======== Records provided ========

(** *** Vocabulary of the properties *)

(** The only whitespace is single spaces. *)
Fixpoint single_spaced (text : string) : bool :=
  match text with
  | EmptyString => true
  | String a t =>
      (if PyStr.is_space a
       then Ascii.eqb a " " &&
            match t with
            | String b _ => negb (PyStr.is_space b)
            | EmptyString => true
            end
       else true) && single_spaced t
  end.

(** [text.endswith(suffix)] *)
Definition ends_with (suffix text : string) : bool :=
  String.eqb
    (String.substring (String.length text - String.length suffix)
                      (String.length suffix) text)
    suffix.

End Sanitizer.

(** * Properties *)

(** ** Text and patterns *)

Module ReFacts.
Import Re.

Lemma orelse_Some {A} (x y : option A) v :
  orelse x y = Some v -> x = Some v \/ y = Some v.
Proof. destruct x; simpl; auto. Qed.

Lemma rmatch_sound {A} (r : regex) :
  forall s c (k : string -> caps -> option A) v,
    rmatch r s c k = Some v ->
    exists s' c', matches r s c s' c' /\ k s' c' = Some v.
Proof.
  induction r as [| p | r1 IH1 r2 IH2 | r1 IH1 r2 IH2 | g r1 IH1 | n r1 IH1 |];
    intros s c k v H; simpl in H.
  - exists s, c. split; [constructor | exact H].
  - destruct s as [| a t]; [discriminate |].
    destruct (p a) eqn:Hp; [| discriminate].
    exists t, c. split; [by constructor | exact H].
  - apply IH1 in H as (s1 & c1 & M1 & H).
    apply IH2 in H as (s2 & c2 & M2 & H).
    exists s2, c2. split; [econstructor; eauto | exact H].
  - apply orelse_Some in H as [H | H].
    + apply IH1 in H as (s' & c' & M & H). exists s', c'. split; [by apply M_AltL | done].
    + apply IH2 in H as (s' & c' & M & H). exists s', c'. split; [by apply M_AltR | done].
  - revert H. generalize (String.length s) as fuel. intros fuel. revert s c.
    induction fuel as [| fuel IHf]; intros s c H.
    + exists s, c. split; [constructor | exact H].
    + assert (Hcases :
        rmatch r1 s c (fun s' c' =>
           if (String.length s' <? String.length s)%nat
           then (fix loop (fuel : nat) (s : string) (c : caps) {struct fuel} : option A :=
         match fuel with
         | O => k s c
         | S fuel' =>
             let again :=
               rmatch r1 s c (fun s' c' =>
                 if (String.length s' <? String.length s)%nat
                 then loop fuel' s' c' else None) in
             if g then orelse again (k s c) else orelse (k s c) again
         end) fuel s' c' else None) = Some v \/ k s c = Some v).
      { destruct g; apply orelse_Some in H; tauto. }
      destruct Hcases as [H1 | H1].
      * apply IH1 in H1 as (s1 & c1 & M1 & H1).
        destruct (String.length s1 <? String.length s)%nat; [| discriminate].
        apply IHf in H1 as (s2 & c2 & M2 & H2).
        exists s2, c2. split; [eapply M_StarStep; eauto | done].
      * exists s, c. split; [constructor | done].
  - apply IH1 in H as (s' & c' & M & H).
    exists s', ((n, consumed s s') :: c'). split; [by constructor | done].
  - destruct s as [| a t].
    + exists "", c. split; [constructor | done].
    + destruct (Ascii.eqb_spec a "010"); [subst | discriminate].
      eexists _, c. split; [constructor | done].
Qed.

Lemma app_cons a (s t : string) : String a s ++ t = String a (s ++ t).
Proof. reflexivity. Qed.

Lemma app_nil (t : string) : "" ++ t = t.
Proof. reflexivity. Qed.

Lemma app_string_assoc (a b c : string) : (a ++ b) ++ c = a ++ b ++ c.
Proof. induction a; rewrite ?app_nil, ?app_cons; congruence. Qed.

Lemma length_app_string (d s : string) :
  String.length (d ++ s) = (String.length d + String.length s)%nat.
Proof. induction d; rewrite ?app_nil, ?app_cons; simpl; auto. Qed.

Lemma groupless_caps r s c s' c' :
  matches r s c s' c' -> groupless r = true -> c' = c.
Proof.
  induction 1; simpl; intros G; try done.
  - apply andb_prop in G as [G1 G2]. rewrite IHmatches2, IHmatches1; auto.
  - apply andb_prop in G as [G1 G2]. auto.
  - apply andb_prop in G as [G1 G2]. auto.
  - rewrite IHmatches2, IHmatches1; auto.
Qed.

Lemma matches_split r s c s' c' :
  matches r s c s' c' -> exists d, s = d ++ s'.
Proof.
  induction 1; try (by exists "").
  - by exists (String a "").
  - destruct IHmatches1 as [d1 ->], IHmatches2 as [d2 ->].
    exists (d1 ++ d2). by rewrite app_string_assoc.
  - done.
  - done.
  - destruct IHmatches1 as [d1 ->], IHmatches2 as [d2 ->].
    exists (d1 ++ d2). by rewrite app_string_assoc.
  - done.
Qed.

Lemma consumed_app d s : consumed (d ++ s) s = d.
Proof.
  unfold consumed. rewrite length_app_string.
  replace (String.length d + String.length s - String.length s)%nat with (String.length d) by lia.
  induction d as [| a d IH]; rewrite ?app_nil, ?app_cons; simpl.
  - by destruct s.
  - by rewrite IH.
Qed.

Lemma matches_Eps_inv s c s' c' : matches Eps s c s' c' -> s' = s /\ c' = c.
Proof. by inversion 1. Qed.

Lemma matches_Chr_inv p s c s' c' :
  matches (Chr p) s c s' c' -> exists a, s = String a s' /\ p a = true /\ c' = c.
Proof. inversion 1; subst. by eexists. Qed.

Lemma matches_Seq_inv r1 r2 s c s' c' :
  matches (Seq r1 r2) s c s' c' ->
  exists s1 c1, matches r1 s c s1 c1 /\ matches r2 s1 c1 s' c'.
Proof. inversion 1; subst. eauto. Qed.

Lemma matches_Alt_inv r1 r2 s c s' c' :
  matches (Alt r1 r2) s c s' c' -> matches r1 s c s' c' \/ matches r2 s c s' c'.
Proof. inversion 1; subst; auto. Qed.

Lemma matches_Group_inv n r s c s' c' :
  matches (Group n r) s c s' c' ->
  exists c1, matches r s c s' c1 /\ c' = (n, consumed s s') :: c1.
Proof. inversion 1; subst. eauto. Qed.

Lemma all_digits_app d1 d2 : PyStr.all_digits (d1 ++ d2) = PyStr.all_digits d1 && PyStr.all_digits d2.
Proof. induction d1; rewrite ?app_nil, ?app_cons; simpl; [done|]. by rewrite IHd1, andb_assoc. Qed.

Lemma star_digit_run g s c s' c' :
  matches (Star g digit) s c s' c' ->
  c' = c /\ exists d, s = d ++ s' /\ PyStr.all_digits d = true.
Proof.
  remember (Star g digit) as r eqn:Hr. induction 1; try discriminate.
  - split; [done|]. by exists "".
  - injection Hr as -> ->. destruct IHmatches2 as (-> & d & -> & Hd); [done|].
    apply matches_Chr_inv in H as (a & -> & Ha & ->). split; [done|].
    exists (String a d). rewrite app_cons; split; [done|]. simpl. by rewrite Ha.
Qed.

Lemma digits_run s c s' c' :
  matches digits s c s' c' ->
  c' = c /\ exists d, s = d ++ s' /\ PyStr.all_digits d = true /\ d <> "".
Proof.
  intros H. apply matches_Seq_inv in H as (s1 & c1 & H1 & H2).
  apply matches_Chr_inv in H1 as (a & -> & Ha & ->).
  apply star_digit_run in H2 as (-> & d & -> & Hd).
  split; [done|]. exists (String a d). rewrite app_cons. repeat split; try done.
  simpl. by rewrite Ha.
Qed.

Lemma search_sound r s c :
  search r s = Some c -> exists t s', matches r t [] s' c.
Proof.
  induction s as [| a s IH]; simpl; unfold match_here.
  - destruct (rmatch r "" [] _) as [[s' c']|] eqn:E; [| discriminate].
    intros [= <-]. apply rmatch_sound in E as (s1 & c1 & M & [= <- <-]). eauto.
  - destruct (rmatch r (String a s) [] _) as [[s' c']|] eqn:E; [| exact IH].
    intros [= <-]. apply rmatch_sound in E as (s1 & c1 & M & [= <- <-]). eauto.
Qed.

Lemma group_numeral n num s c s' c' :
  groupless num = true ->
  matches (Group n num) s c s' c' ->
  exists g, numeral num g /\ c' = (n, g) :: c.
Proof.
  intros G H. apply matches_Group_inv in H as (c1 & M & ->).
  pose proof (groupless_caps _ _ _ _ _ M G) as ->.
  exists (consumed s s'). split; [| done]. by exists s, s', c.
Qed.

Lemma range_groups num unit s s' c :
  groupless num = true -> groupless unit = true ->
  matches (Normalizer.range num unit) s [] s' c ->
  exists g1, numeral num g1 /\ group 1 c = Some g1 /\
    (group 2 c = None \/ exists g2, numeral num g2 /\ group 2 c = Some g2).
Proof.
  intros Gn Gu H. unfold Normalizer.range in H. simpl in H.
  apply matches_Seq_inv in H as (s1 & c1 & H1 & H).
  apply (group_numeral _ _ _ _ _ _ Gn) in H1 as (g1 & N1 & ->).
  apply matches_Seq_inv in H as (s2 & c2 & H2 & H).
  apply groupless_caps in H2 as ->; [| done].
  apply matches_Seq_inv in H as (s3 & c3 & H3 & H).
  apply groupless_caps in H3 as ->; [| done].
  apply matches_Seq_inv in H as (s4 & c4 & H4 & H).
  apply groupless_caps in H4 as ->; [| done].
  apply matches_Seq_inv in H as (s5 & c5 & H5 & H).
  apply matches_Seq_inv in H as (s6 & c6 & H6 & H).
  apply groupless_caps in H6 as ->; [| done].
  apply groupless_caps in H as ->; [| done].
  exists g1. split; [done|].
  apply matches_Alt_inv in H5 as [H5 | H5].
  - apply (group_numeral _ _ _ _ _ _ Gn) in H5 as (g2 & N2 & ->).
    simpl. split; [done|]. right. by exists g2.
  - apply matches_Eps_inv in H5 as [_ ->]. simpl. split; [done|]. by left.
Qed.

Import PyNum.

Lemma digits_val_ok d : PyStr.all_digits d = true -> forall acc, (0 <= acc)%Z ->
  exists z, digits_val d acc = Some z /\ (0 <= z)%Z.
Proof.
  induction d as [| a d IH]; simpl; intros Hd acc Hacc.
  - eauto.
  - apply andb_prop in Hd as [Ha Hd]. rewrite Ha. apply IH; [done|].
    unfold digit_val. unfold PyStr.is_digit in Ha. 
    apply andb_prop in Ha as [Ha _]. apply Nat.leb_le in Ha. lia.
Qed.

Lemma py_int_digits d : PyStr.all_digits d = true -> d <> "" ->
  exists z, py_int d = Ok z /\ (0 <= z)%Z.
Proof.
  intros Hd Hne. unfold py_int. destruct d as [| a d]; [done|].
  destruct (digits_val_ok _ Hd 0%Z) as (z & -> & Hz); [lia|]. eauto.
Qed.

Lemma numeral_digits g : numeral digits g -> PyStr.all_digits g = true /\ g <> "".
Proof.
  intros (s & s' & c & M & <-). apply digits_run in M as (_ & d & -> & Hd & Hne).
  by rewrite consumed_app.
Qed.

Lemma split_dot_digits d : PyStr.all_digits d = true -> split_dot d = (d, None).
Proof.
  induction d as [| a d IH]; simpl; [done|]. intros H.
  apply andb_prop in H as [Ha Hd]. rewrite (IH Hd).
  destruct (Ascii.eqb_spec a "."); [subst; discriminate | done].
Qed.

Lemma split_dot_point i f :
  PyStr.all_digits i = true -> split_dot (i ++ String "." f) = (i, Some f).
Proof.
  induction i as [| a i IH]; rewrite ?app_nil, ?app_cons; simpl; [done|]. intros H.
  apply andb_prop in H as [Ha Hi]. rewrite (IH Hi).
  destruct (Ascii.eqb_spec a "."); [subst; discriminate | done].
Qed.

Lemma py_float_decimal g : numeral decimal g -> exists q, py_float g = Ok q.
Proof.
  intros (s & s' & c & M & <-). unfold decimal in M.
  apply matches_Seq_inv in M as (s1 & c1 & M1 & M2).
  apply digits_run in M1 as (-> & i & -> & Hi & Hine).
  destruct (py_int_digits _ Hi Hine) as (zi & Ezi & _).
  apply matches_Alt_inv in M2 as [M2 | M2].
  - apply matches_Seq_inv in M2 as (s2 & c2 & M2 & M3).
    apply matches_Chr_inv in M2 as (a & -> & Ha & ->).
    apply digits_run in M3 as (_ & f & -> & Hf & Hfne).
    destruct (py_int_digits _ Hf Hfne) as (zf & Ezf & _).
    destruct (Ascii.eqb_spec a "."); [subst | discriminate].
    replace (i ++ String "." (f ++ s')) with ((i ++ String "." f) ++ s')
      by (by rewrite app_string_assoc, app_cons).
    rewrite consumed_app. unfold py_float. rewrite (split_dot_point _ _ Hi).
    rewrite Ezi. simpl. rewrite Ezf. simpl. eauto.
  - apply matches_Eps_inv in M2 as [-> _]. rewrite consumed_app.
    unfold py_float. rewrite (split_dot_digits _ Hi), Ezi. simpl. eauto.
Qed.

Lemma numeral_digits_truthy g : numeral digits g -> PyStr.truthy g = true.
Proof. intros H. apply numeral_digits in H as [_ H]. by destruct g. Qed.

Lemma numeral_decimal_truthy g : numeral decimal g -> PyStr.truthy g = true.
Proof.
  intros (s & s' & c & M & <-). unfold decimal in M.
  apply matches_Seq_inv in M as (s1 & c1 & M1 & M2).
  apply digits_run in M1 as (-> & i & -> & Hi & Hine).
  destruct (matches_split _ _ _ _ _ M2) as [d ->].
  rewrite <- app_string_assoc, consumed_app. destruct i; [done|]. by rewrite app_cons.
Qed.

(** *** The matcher on the patterns of the code

    The answers are those of Python's [re] on the same pattern and text. *)

Example search_cm_range :
  search Normalizer.cm_pattern "80-120cm" = Some [(2, "120"); (1, "80")].
Proof. vm_compute. reflexivity. Qed.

========

### What is needed
Your answer must be every line from the listing above that holds the string "option".

### Finished exercise
Lemma orelse_Some {A} (x y : option A) v :
  forall s c (k : string -> caps -> option A) v,
           then (fix loop (fuel : nat) (s : string) (c : caps) {struct fuel} : option A :=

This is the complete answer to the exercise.